Population (June 2025)
- • Total: 2,750
- • Density: 881/km^{2} (2,280/sq mi)

= Whalers Gate =

Suburb of New Plymouth, New Zealand

Whalers Gate is a suburb of New Plymouth, in the western North Island of New Zealand. It is located to the southwest of the city centre.

The area was allocated to several whalers in 1847, and was called "The Whaler's Gate" at least from 1860. The main street, Barrett Road, is named after Dicky Barrett, one of the whalers.

==Demographics==
Whalers Gate covers 3.12 km2 and had an estimated population of as of with a population density of people per km^{2}.
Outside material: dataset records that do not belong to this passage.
(** The messages for node [id]: handles and sessions have their widths, and the
    data fits a frame. *)
Definition om_ok (id : Z) (m : omsg) : Prop :=
  block_ok mem (rm_message (om_remote m)) (rm_sz (om_remote m)) ∧ rm_sz (om_remote m) + 12 < 2 ^ 24 ∧
  rm_handle (om_remote m) / 2 ^ 24 = id ∧ 0 <= om_source m < 2 ^ 32 ∧ 0 <= om_session m <= INT_MAX ∧ 0 <= rm_type (om_remote m) < 256.

Lemma om_data_length m id : om_ok id m → Z.of_nat (length (om_data m)) = rm_sz (om_remote m).
Proof. intros ([Hs _] & _). unfold om_data, msg_data. rewrite length_take. lia. Qed.

Lemma typed_destination_val type dst : 0 <= type < 256 → typed_destination type dst = type * 2 ^ 24 + dst mod 2 ^ 24.
Proof.
  intros Ht. unfold typed_destination, HANDLE_MASK, HANDLE_REMOTE_SHIFT. change 16777215 with (2 ^ 24 - 1). rewrite land_ones_mod by lia.
  rewrite u32_small by (rewrite Z.shiftl_mul_pow2; lia). apply lor_shiftl_add; [lia|]. apply Z.mod_pos_bound. lia.
Qed.

(** The receiving node delivers the message as the sending node would. *)
Lemma om_deliver id m : om_ok id m → known (rm_handle (om_remote m)) = true →
  u32_header (om_header m) ∧ deliver known id (om_data m ++ header_to_message (om_header m)) = [om_local m].
Proof.
  intros (_ & _ & Hid & Hsrc & Hses & Hty) Hk. unfold INT_MAX in *. set (dst := rm_handle (om_remote m)) in *.
  pose proof (Z.mod_pos_bound dst (2 ^ 24) ltac:(lia)) as Hm.
  assert (Hu : u32_header (om_header m)).
  { split_and!; cbn [om_header hd_source hd_destination hd_session]; rewrite ?typed_destination_val; fold dst; try lia; try apply u32_range. }
  split; [done|]. rewrite deliver_content by done. cbn [om_header hd_source hd_destination hd_session]. rewrite typed_destination_val by done.
  fold dst. rewrite Z.div_add_l, (Z.div_small (dst mod 2 ^ 24)), Z.add_0_r by lia.
  rewrite (Z.add_comm (_ * 2 ^ 24) (dst mod 2 ^ 24)), Z_mod_plus_full, Z.mod_mod by lia.
  replace (id * 2 ^ 24 + dst mod 2 ^ 24) with dst by (rewrite <- Hid; pose proof (Z.div_mod dst (2 ^ 24)); lia).
  rewrite u32_small, i32_small by (unfold INT_MIN, INT_MAX; lia). unfold send_result. rewrite Hk.
  rewrite (proj2 (Z.ltb_ge _ _)) by lia. done.
Qed.

Lemma send_effects_small fd m id : om_ok id m →
  send_effects mem fd (rm_message (om_remote m)) (rm_sz (om_remote m)) (om_header m) = [HSocketSend fd (frame (om_data m) (om_header m))].
Proof. intros (_ & Hsz & _). unfold send_effects. by rewrite (proj2 (Z.ltb_ge _ _)) by lia. Qed.

(** The part of a message to node [id] in the specification. *)
Lemma om_step a id l m : om_ok id m → get_link a id = Some l → id ≠ ah_id a → 0 < id →
  spec_step mem known a (om_event m) =
  match l_status l with
  | AWait | AShake => _ ← room (l_pending l ++ [om_hmsg m]); Some (put_link a id (set_pending l (l_pending l ++ [om_hmsg m])), [])
  | AOpen | ADown => Some (a, [HSocketSend (l_fd l) (frame (om_data m) (om_header m)); HFree (rm_message (om_remote m))])
  end.
Proof.
  intros Hok Hl Hne Hpos. pose proof Hok as (_ & _ & Hid & _). unfold spec_step, om_event.
  assert (rm_handle (om_remote m) ≠ 0) by (intros E; rewrite E in Hid; change (0 / 2 ^ 24) with 0 in Hid; lia).
  rewrite (proj2 (Z.eqb_neq _ _)) by done. unfold spec_send_handle. rewrite Hid, (proj2 (Z.eqb_neq _ _)) by done. rewrite Hl. cbn [mbind option_bind].
  change (mk_header (om_source m) (typed_destination (rm_type (om_remote m)) (rm_handle (om_remote m))) (u32 (om_session m))) with (om_header m).
  change (mk_hmsg (om_header m) (rm_message (om_remote m)) (rm_sz (om_remote m))) with (om_hmsg m).
  destruct (l_status l); rewrite ?(send_effects_small _ _ id) by done; try done; by destruct (room _).
Qed.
Whalers Gate had a population of 2,724 in the 2023 New Zealand census, an increase of 393 people (16.9%) since the 2018 census, and an increase of 804 people (41.9%) since the 2013 census. There were 1,287 males, 1,428 females, and 9 people of other genders in 1,029 dwellings. 2.0% of people identified as LGBTIQ+. The median age was 47.7 years (compared with 38.1 years nationally). There were 444 people (16.3%) aged under 15 years, 357 (13.1%) aged 15 to 29, 1,101 (40.4%) aged 30 to 64, and 822 (30.2%) aged 65 or older.
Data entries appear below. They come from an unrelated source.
Definition send_socket (rid rsz : Z) (rbuffer : positive) (pri : priority) (udp_address : option (list Z)) : M Z :=
  let i := HASH_ID rid in
  s ← get_s i;
  so ← send_object_init rbuffer rsz;
  if bool_decide (type s = SOCKET_TYPE_INVALID) || negb (id s =? rid)
     || bool_decide (type s = SOCKET_TYPE_HALFCLOSE) || bool_decide (type s = SOCKET_TYPE_PACCEPT) then
    emit (EvFree so.2 rbuffer);; mret (-1)
  else if bool_decide (type s = SOCKET_TYPE_PLISTEN) || bool_decide (type s = SOCKET_TYPE_LISTEN) then
    emit (EvFree so.2 rbuffer);; mret (-1)
  else if send_buffer_empty s && bool_decide (type s = SOCKET_TYPE_CONNECTED) then
    if protocol s =? PROTOCOL_TCP then
      append_sendbuffer i rsz rbuffer;;
      sp_write (fd s) i true;;
      send_warning i
    else
      addr ← default_address i udp_address;
      data ← bytes_at so.1.1 0 so.1.2;
      n ← sys_sendto i data (udp_socket_address (protocol s) addr);
      if negb (n =? so.1.2) then
        append_sendbuffer_udp i pri rsz rbuffer addr;;
        sp_write (fd s) i true;;
        send_warning i
      else emit (EvFree so.2 rbuffer);; mret (-1)
  else if protocol s =? PROTOCOL_TCP then
    match pri with
    | LOW => append_sendbuffer_low i rsz rbuffer
    | HIGH => append_sendbuffer i rsz rbuffer
    end;;
    send_warning i
  else
    addr ← default_address i udp_address;
    append_sendbuffer_udp i pri rsz rbuffer addr;;
    send_warning i.

Definition listen_socket (rid rfd ropaque : Z) : M Z :=
  let i := HASH_ID rid in
  ok ← new_fd rid rfd PROTOCOL_TCP ropaque false;
  if (ok : bool) then upd_s i (set_type SOCKET_TYPE_PLISTEN);; mret (-1)
  else
    sys_close rfd;;
    set_res (mk_smsg rid ropaque 0 (DConst "reach skynet socket number limit"));;
    upd_s i (set_type SOCKET_TYPE_INVALID);;
    mret SOCKET_ERR.

Definition nomore_sending_data (s : socket) : bool :=
  send_buffer_empty s && bool_decide (dw_buffer s = None) && (Z.land (sending s) 65535 =? 0).

(** What [close_socket] does once it has tried to send. *)
Definition close_rest (i rid ropaque : Z) (shutdown : bool) : M Z :=
  s ← get_s i;
  if shutdown || nomore_sending_data s then
    force_close i;;
    st ← get_sys;
    set_res (mk_smsg rid ropaque (sm_ud (result st)) (sm_data (result st)));;
    mret SOCKET_CLOSE
  else
    upd_s i (set_type SOCKET_TYPE_HALFCLOSE);;
    mret (-1).

Definition close_socket (rid : Z) (shutdown : bool) (ropaque : Z) : M Z :=
  let i := HASH_ID rid in
  s ← get_s i;
  if bool_decide (type s = SOCKET_TYPE_INVALID) || negb (id s =? rid) then
    set_res (mk_smsg rid ropaque 0 DNull);;
    mret SOCKET_CLOSE
  else if negb (nomore_sending_data s) then
    ty ← send_buffer i;
    if negb (ty =? -1) && negb (ty =? SOCKET_WARNING) then mret ty
    else close_rest i rid ropaque shutdown
  else close_rest i rid ropaque shutdown.

Definition bind_socket (rid rfd ropaque : Z) : M Z :=
  let i := HASH_ID rid in
  set_res (mk_smsg rid ropaque 0 DNull);;
  ok ← new_fd rid rfd PROTOCOL_TCP ropaque true;
  if negb ok then
    set_res_data (DConst "reach skynet socket number limit");;
    mret SOCKET_ERR
  else
    upd_s i (set_type SOCKET_TYPE_BIND);;
    set_res_data (DConst "binding");;
    mret SOCKET_OPEN.

Definition start_socket (rid ropaque : Z) : M Z :=
  let i := HASH_ID rid in
  set_res (mk_smsg rid ropaque 0 DNull);;
  s ← get_s i;
  if bool_decide (type s = SOCKET_TYPE_INVALID) || negb (id s =? rid) then
    set_res_data (DConst "invalid socket");;
    mret SOCKET_ERR
  else if bool_decide (type s = SOCKET_TYPE_PACCEPT) || bool_decide (type s = SOCKET_TYPE_PLISTEN) then
    failed ← sp_add (fd s) i;
    if (failed : bool) then
      force_close i;;
      set_res_data DErrno;;
      mret SOCKET_ERR
    else
      upd_s i (set_type (if bool_decide (type s = SOCKET_TYPE_PACCEPT) then SOCKET_TYPE_CONNECTED else SOCKET_TYPE_LISTEN));;
      upd_s i (set_opaque ropaque);;
      set_res_data (DConst "start");;
      mret SOCKET_OPEN
  else if bool_decide (type s = SOCKET_TYPE_CONNECTED) then
    upd_s i (set_opaque ropaque);;
    set_res_data (DConst "transfer");;
    mret SOCKET_OPEN
  else mret (-1).

(** [setsockopt] on the socket's descriptor; its result is not looked at. *)
Definition setopt_socket (rid what value : Z) : M unit :=
  s ← get_s (HASH_ID rid);
  if bool_decide (type s = SOCKET_TYPE_INVALID) || negb (id s =? rid) then mret tt
  else t ← next_tick; mret tt.

Definition add_udp_socket (rid rfd : Z) (inet6 : bool) (ropaque : Z) : M unit :=
  let i := HASH_ID rid in
  ok ← new_fd rid rfd (if inet6 then PROTOCOL_UDPv6 else PROTOCOL_UDP) ropaque true;
  if negb ok then
    sys_close rfd;;
    upd_s i (set_type SOCKET_TYPE_INVALID)
  else
    upd_s i (set_type SOCKET_TYPE_CONNECTED);;
    upd_s i (set_p (P_address (replicate (Z.to_nat UDP_ADDRESS_SIZE) 0))).

(** [memcpy(s->p.udp_address, address, n)] *)
Definition copy_address (s : socket) (address : list Z) (n : Z) : option (list Z) :=
  match p s with
  | P_address a =>
      if (n <=? Z.of_nat (length address)) && (n <=? Z.of_nat (length a))
      then Some (take (Z.to_nat n) address ++ drop (Z.to_nat n) a) else None
  | P_size _ => None
  end.

Definition set_udp_address (rid : Z) (address : list Z) : M Z :=
  let i := HASH_ID rid in
  s ← get_s i;
  if bool_decide (type s = SOCKET_TYPE_INVALID) || negb (id s =? rid) then mret (-1)
  else match address with
  | [] => crash
  | ty :: _ =>
      if negb (ty =? protocol s) then
        set_res (mk_smsg (id s) (opaque s) 0 (DConst "protocol mismatch"));;
        mret SOCKET_ERR
      else match copy_address s address (if ty =? PROTOCOL_UDP then 1 + 2 + 4 else 1 + 2 + 16) with
      | None => crash
      | Some a =>
          upd_s i (set_p (P_address a));;
          upd_s i (λ s, set_udpconnecting (u16 (udpconnecting s - 1)) s);;
          mret (-1)
      end
  end.

(** Whether the reference was counted; false when the counter is full and the
    caller has to try again. *)
Definition inc_sending_ref (i rid : Z) : M bool :=
  s ← get_s i;
  if negb (protocol s =? PROTOCOL_TCP) then mret true
  else if Z.shiftr (sending s) 16 =? ID_TAG16 rid then
    if Z.land (sending s) 65535 =? 65535 then mret false
    else upd_s i (λ s, set_sending (u32 (sending s + 1)) s);; mret true
  else mret true.

Definition dec_sending_ref (rid : Z) : M unit :=
  let i := HASH_ID rid in
  s ← get_s i;
  if (id s =? rid) && (protocol s =? PROTOCOL_TCP) then
    assert (negb (Z.land (sending s) 65535 =? 0));;
    upd_s i (λ s, set_sending (u32 (sending s - 1)) s)
  else mret tt.

(** [has_cmd] *)
Definition has_cmd : M bool := st ← get_sys; mret (bool_decide (pipe st ≠ [])).

Definition run_request (r : request) : M Z :=
  match r with
  | ReqStart rid ro => start_socket rid ro
  | ReqBind rid rfd ro => bind_socket rid rfd ro
  | ReqListen rid rfd ro => listen_socket rid rfd ro
  | ReqClose rid sh ro => close_socket rid sh ro
  | ReqOpen rid port ro host => open_socket rid port ro host
  | ReqExit => set_res (mk_smsg 0 0 0 DNull);; mret SOCKET_EXIT
  | ReqSend pri rid sz b =>
      ret ← send_socket rid sz b pri None;
      dec_sending_ref rid;;
      mret ret
  | ReqSendUdp rid sz b addr => send_socket rid sz b HIGH (Some addr)
  | ReqSetUdp rid addr => set_udp_address rid addr
  | ReqSetopt rid what v => setopt_socket rid what v;; mret (-1)
  | ReqUdp rid rfd inet6 ro => add_udp_socket rid rfd inet6 ro;; mret (-1)
  end.

(** Reads one request from the pipe; called only when there is one. *)
Definition ctrl_cmd : M Z :=
  st ← get_sys;
  match pipe st with
  | [] => crash
  | r :: rest => put_sys (set_pipe st rest);; run_request r
  end.

(** ** Events *)

Definition forward_message_tcp (i : Z) : M Z :=
  s ← get_s i;
  match p s with
  | P_address _ => crash
  | P_size sz =>
      t ← next_tick;
      match os_read os t (fd s) sz with
      | inr e =>
          if (e =? EINTR) || (e =? EAGAIN) then mret (-1)
          else force_close i;; set_res_data DErrno;; mret SOCKET_ERR
      | inl [] => force_close i;; mret SOCKET_CLOSE
      | inl data =>
          let n := Z.of_nat (length data) in
          if bool_decide (type s = SOCKET_TYPE_HALFCLOSE) then mret (-1)
          else
            sz' ← match (if n =? sz then chk32 (sz * 2)
                         else if (MIN_READ_BUFFER <? sz) && (n * 2 <? sz) then Some (Z.quot sz 2) else Some sz) with
                  | Some z => mret z
                  | None => crash
                  end;
            upd_s i (set_p (P_size sz'));;
            set_res (mk_smsg (id s) (opaque s) n (DBuf data));;
            mret SOCKET_DATA
      end
  end.

(** The bytes of an address behind the data of a UDP message. *)
Definition gen_udp_address (prot : Z) (sa : sockaddr_all) : list Z :=
  u8 prot :: match sa with SA_v4 port addr | SA_v6 port addr => port ++ addr end.

Definition forward_message_udp (i : Z) : M Z :=
  s ← get_s i;
  t ← next_tick;
  match os_recvfrom os t (fd s) MAX_UDP_PACKAGE with
  | inr e =>
      if (e =? EINTR) || (e =? EAGAIN) then mret (-1)
      else force_close i;; set_res_data DErrno;; mret SOCKET_ERR
  | inl (data, sa) =>
      let prot := match sa with SA_v4 _ _ => PROTOCOL_UDP | SA_v6 _ _ => PROTOCOL_UDPv6 end in
      if negb (protocol s =? prot) then mret (-1)
      else
        set_res (mk_smsg (id s) (opaque s) (Z.of_nat (length data)) (DBuf (data ++ gen_udp_address prot sa)));;
        mret SOCKET_UDP
  end.

Definition report_connect (i : Z) : M Z :=
  s ← get_s i;
  t ← next_tick;
  match os_getsockopt os t (fd s) with
  | None => force_close i;; set_res_data DErrno;; mret SOCKET_ERR
  | Some error =>
      if negb (error =? 0) then force_close i;; set_res_data (DStrerror error);; mret SOCKET_ERR
      else
        upd_s i (set_type SOCKET_TYPE_CONNECTED);;
        when (nomore_sending_data s) (sp_write (fd s) i false);;
        t ← next_tick;
        set_res (mk_smsg (id s) (opaque s) 0
                   (match os_getpeername os t (fd s) with Some l => DText l | None => DNull end));;
        mret SOCKET_OPEN
  end.

Definition report_accept (i : Z) : M Z :=
  s ← get_s i;
  t ← next_tick;
  match os_accept os t (fd s) with
  | inr e =>
      if (e =? EMFILE) || (e =? ENFILE) then
        set_res (mk_smsg (id s) (opaque s) 0 DErrno);; mret (-1)
      else mret 0
  | inl (client_fd, peer) =>
      nid ← reserve_id;
      if nid <? 0 then sys_close client_fd;; mret 0
      else
        ok ← new_fd nid client_fd PROTOCOL_TCP (opaque s) false;
        if negb ok then sys_close client_fd;; mret 0
        else
          upd_s (HASH_ID nid) (set_type SOCKET_TYPE_PACCEPT);;
          set_res (mk_smsg (id s) (opaque s) nid (match peer with Some l => DText l | None => DNull end));;
          mret 1
  end.

(** The first event from position [n] on of the socket that was closed. *)
Fixpoint clear_loop (st : sys) (cid : Z) (l : list event) : list event :=
  match l with
  | [] => []
  | e :: l =>
      match ev_s e with
      | Some i =>
          if bool_decide (type (sock st i) = SOCKET_TYPE_INVALID) && (id (sock st i) =? cid)
          then mk_event None (ev_read e) (ev_write e) (ev_error e) :: l
          else e :: clear_loop st cid l
      | None => e :: clear_loop st cid l
      end
  end.

Definition clear_closed_event (ty : Z) : M unit :=
  st ← get_sys;
  when ((ty =? SOCKET_CLOSE) || (ty =? SOCKET_ERR))
    (let n := Z.to_nat (event_index (ss st)) in
     modify_ss (λ a, set_events (event_index a) (take n (ev a) ++ clear_loop st (sm_id (result st)) (drop n (ev a))) a)).

Definition event_n (a : socket_server) : Z := Z.of_nat (length (ev a)).

(** The event of a socket that is neither connecting nor listening; [None]:
    nothing to report. *)
Definition handle_write (i : Z) (e : event) : M (option Z) :=
  if ev_write e then
    ty ← send_buffer i;
    mret (if ty =? -1 then None else Some ty)
  else if ev_error e then
    s ← get_s i;
    t ← next_tick;
    let err := match os_getsockopt os t (fd s) with
               | None => DErrno
               | Some error => if negb (error =? 0) then DStrerror error else DConst "Unknown error"
               end in
    force_close i;;
    set_res_data err;;
    mret (Some SOCKET_ERR)
  else mret None.

(** [--ss->event_index], and [e->read = read] *)
Definition again (e : event) (read : bool) : M unit :=
  modify_ss (λ a, set_events (event_index a - 1)
    (<[Z.to_nat (event_index a - 1) := mk_event (ev_s e) read (ev_write e) (ev_error e)]> (ev a)) a).

Definition handle_event (i : Z) (e : event) : M (option Z) :=
  s ← get_s i;
  if ev_read e then
    if protocol s =? PROTOCOL_TCP then
      ty ← forward_message_tcp i;
      when (ev_write e && negb (ty =? SOCKET_CLOSE) && negb (ty =? SOCKET_ERR)) (again e false);;
      mret (if ty =? -1 then None else Some ty)
    else
      ty ← forward_message_udp i;
      if ty =? SOCKET_UDP then again e true;; mret (Some SOCKET_UDP)
      else
        when (ev_write e && negb (ty =? SOCKET_CLOSE) && negb (ty =? SOCKET_ERR)) (again e false);;
        mret (if ty =? -1 then None else Some ty)
  else handle_write i e.

Definition dispatch_event (e : event) : M (option Z) :=
  match ev_s e with
  | None => mret None
  | Some i =>
      s ← get_s i;
      match type s with
      | SOCKET_TYPE_CONNECTING => ty ← report_connect i; mret (Some ty)
      | SOCKET_TYPE_LISTEN =>
          ok ← report_accept i;
          mret (if 0 <? ok then Some SOCKET_ACCEPT else if ok <? 0 then Some SOCKET_ERR else None)
      | SOCKET_TYPE_INVALID => mret None
      | _ => handle_event i e
      end
  end.

Definition set_no_more : M unit := λ st, Some (tt, set_more st false).

(** [sp_wait] when all events are handled.  [inr e]: no events, [errno] is
    [e].  The result is what the round of [socket_server_poll] ends with: to
    go on ([None] inside) or to return. *)
Definition wait_events : M (option (option Z)) :=
  st ← get_sys;
  t ← next_tick;
  modify_ss (set_checkctrl true);;
  set_no_more;;
  match os_epoll_wait os t (epoll st) with
  | inl l => modify_ss (set_events 0 l);; mret (match l with [] => Some (Some (-1)) | _ => None end)
  | inr e => modify_ss (set_events 0 []);; mret (Some (if e =? EINTR then None else Some (-1)))
  end.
People could identify as more than one ethnicity. The results were 83.8% European (Pākehā); 10.2% Māori; 1.0% Pasifika; 12.1% Asian; 1.2% Middle Eastern, Latin American and African New Zealanders (MELAA); and 2.8% other, which includes people giving their ethnicity as "New Zealander". English was spoken by 97.9%, Māori by 2.8%, Samoan by 0.2%, and other languages by 11.3%. No language could be spoken by 1.2% (e.g. too young to talk). New Zealand Sign Language was known by 0.6%. The percentage of people born overseas was 22.9, compared with 28.8% nationally.

Religious affiliations were 42.6% Christian, 1.4% Hindu, 0.9% Islam, 0.2% Māori religious beliefs, 1.0% Buddhist, 0.3% New Age, and 1.5% other religions. People who answered that they had no religion were 43.7%, and 8.5% of people did not answer the census question.
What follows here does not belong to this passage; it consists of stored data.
(* ===== verification/SocketProof.v ===== *)
(** * The socket server is correct

    The functions of [SocketServer] are specified by weakest preconditions:
    [wp m Q st] says that [m] does not fail in [st] and what it does satisfies
    [Q].  A function that works on one socket has a specification [slot_op],
    which says what happened to that socket, to the buffers it held and to the
    stream of bytes it sends, and that nothing else changed. *)

From Stdlib Require Import ZArith Lia.
From stdpp Require Import base tactics option numbers gmap list strings sorting.
From S2P Require Import Prelude SocketServer.

Local Open Scope Z_scope.

(** ** Weakest preconditions *)

Definition wp {A} (m : M A) (Q : A → sys → Prop) (st : sys) : Prop :=
  match m st with Some (a, st') => Q a st' | None => False end.

Lemma wp_mono {A} (m : M A) (Q Q' : A → sys → Prop) st :
  wp m Q st → (∀ a st', Q a st' → Q' a st') → wp m Q' st.
Proof. unfold wp. destruct (m st) as [[a st']|]; auto. Qed.

Lemma wp_bind {A B} (m : M A) (k : A → M B) Q st :
  wp m (λ a st', wp (k a) Q st') st → wp (m ≫= k) Q st.
Proof. unfold wp, mbind, M_bind. destruct (m st) as [[a st']|]; auto. Qed.

Lemma wp_ret {A} (a : A) (Q : A → sys → Prop) st : Q a st → wp (mret a) Q st.
Proof. done. Qed.

Lemma wp_some {A} (m : M A) Q st : wp m Q st → ∃ a st', m st = Some (a, st') ∧ Q a st'.
Proof. unfold wp. destruct (m st) as [[a st']|]; [eauto|done]. Qed.

(** The states after the primitive actions. *)
Definition upd (st : sys) (i : Z) (s : socket) : sys :=
  set_ss st (set_slot (<[i := s]> (slot (ss st))) (ss st)).
Definition addlog (st : sys) (e : sys_event) : sys := set_log st (log st ++ [e]).
Definition ticked (st : sys) : sys := set_tick st (S (tick st)).

Lemma sock_upd st i s j : sock (upd st i s) j = if decide (j = i) then s else sock st j.
Proof.
  unfold sock, upd. simpl. case_decide as E; [subst; by rewrite lookup_insert_eq|].
  by rewrite lookup_insert_ne.
Qed.

Lemma sock_upd_eq st i s : sock (upd st i s) i = s.
Proof. rewrite sock_upd. by rewrite decide_True. Qed.

Lemma sock_upd_ne st i s j : j ≠ i → sock (upd st i s) j = sock st j.
Proof. intros. rewrite sock_upd. by rewrite decide_False. Qed.
(* ===== verification/SocketInv.v ===== *)
(** * Runs of the socket server

    Any number of threads call the functions of the server while its own
    thread polls.  An action is one call or one round of the poll loop; a send
    that cannot write at once is two actions, since other threads may act
    between the moment it counts itself in [sending] and the moment its request
    is in the pipe.  The theorems hold for every sequence of actions and every
    behaviour of the kernel. *)

From Stdlib Require Import ZArith Lia.
From stdpp Require Import base tactics option numbers gmap list strings sorting.
From S2P Require Import Prelude SocketServer SocketProof SocketEvents.

Local Open Scope Z_scope.

(** ** Actions *)

(** [c_wait]: the sends that have counted themselves and not yet posted. *)
Record config := mk_config { c_sys : sys; c_wait : list request }.

Inductive action :=
  | APoll
  | AConnect (ro : Z) (addr : list Z) (port : Z)
  | AListen (ro : Z) (addr : list Z) (port backlog : Z)
  | ABind (ro f : Z)
  | AUdp (ro : Z) (addr : option (list Z)) (port : Z)
  | AStart (ro rid : Z)
  | AClose (ro rid : Z)
  | AShutdown (ro rid : Z)
  | ANodelay (rid : Z)
  | AExit
  | ASend (pri : priority) (rid : Z) (b : positive) (sz : Z)
  | APost (n : nat)
  | AUdpSend (rid : Z) (addr : list Z) (b : positive) (sz : Z)
  | AUdpConnect (rid : Z) (addr : list Z) (port : Z).

Section Runs.
Context (os : OS) (mem : positive → list Z).

Definition run_m {A} (m : M A) (c : config) : option config :=
  match m (c_sys c) with Some (_, st) => Some (mk_config st (c_wait c)) | None => None end.

(** A send up to its request.  When the counter of the socket is full the
    thread waits: the action has not happened. *)
Definition exec_send (pri : priority) (rid : Z) (b : positive) (sz : Z) (c : config) : option config :=
  match (match pri with HIGH => send_direct os mem rid b sz | LOW => send_check rid b sz end) (c_sys c) with
  | None => None
  | Some (Some _, st) => Some (mk_config st (c_wait c))
  | Some (None, st) =>
      match inc_sending_ref (HASH_ID rid) rid st with
      | None => None
      | Some (true, st) => Some (mk_config st (c_wait c ++ [ReqSend pri rid sz b]))
      | Some (false, _) => Some c
      end
  end.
Of those at least 15 years old, 507 (22.2%) people had a bachelor's or higher degree, 1,209 (53.0%) had a post-high school certificate or diploma, and 567 (24.9%) people exclusively held high school qualifications. The median income was $35,600, compared with $41,500 nationally. 276 people (12.1%) earned over $100,000 compared to 12.1% nationally. The employment status of those at least 15 was 963 (42.2%) full-time, 297 (13.0%) part-time, and 39 (1.7%) unemployed.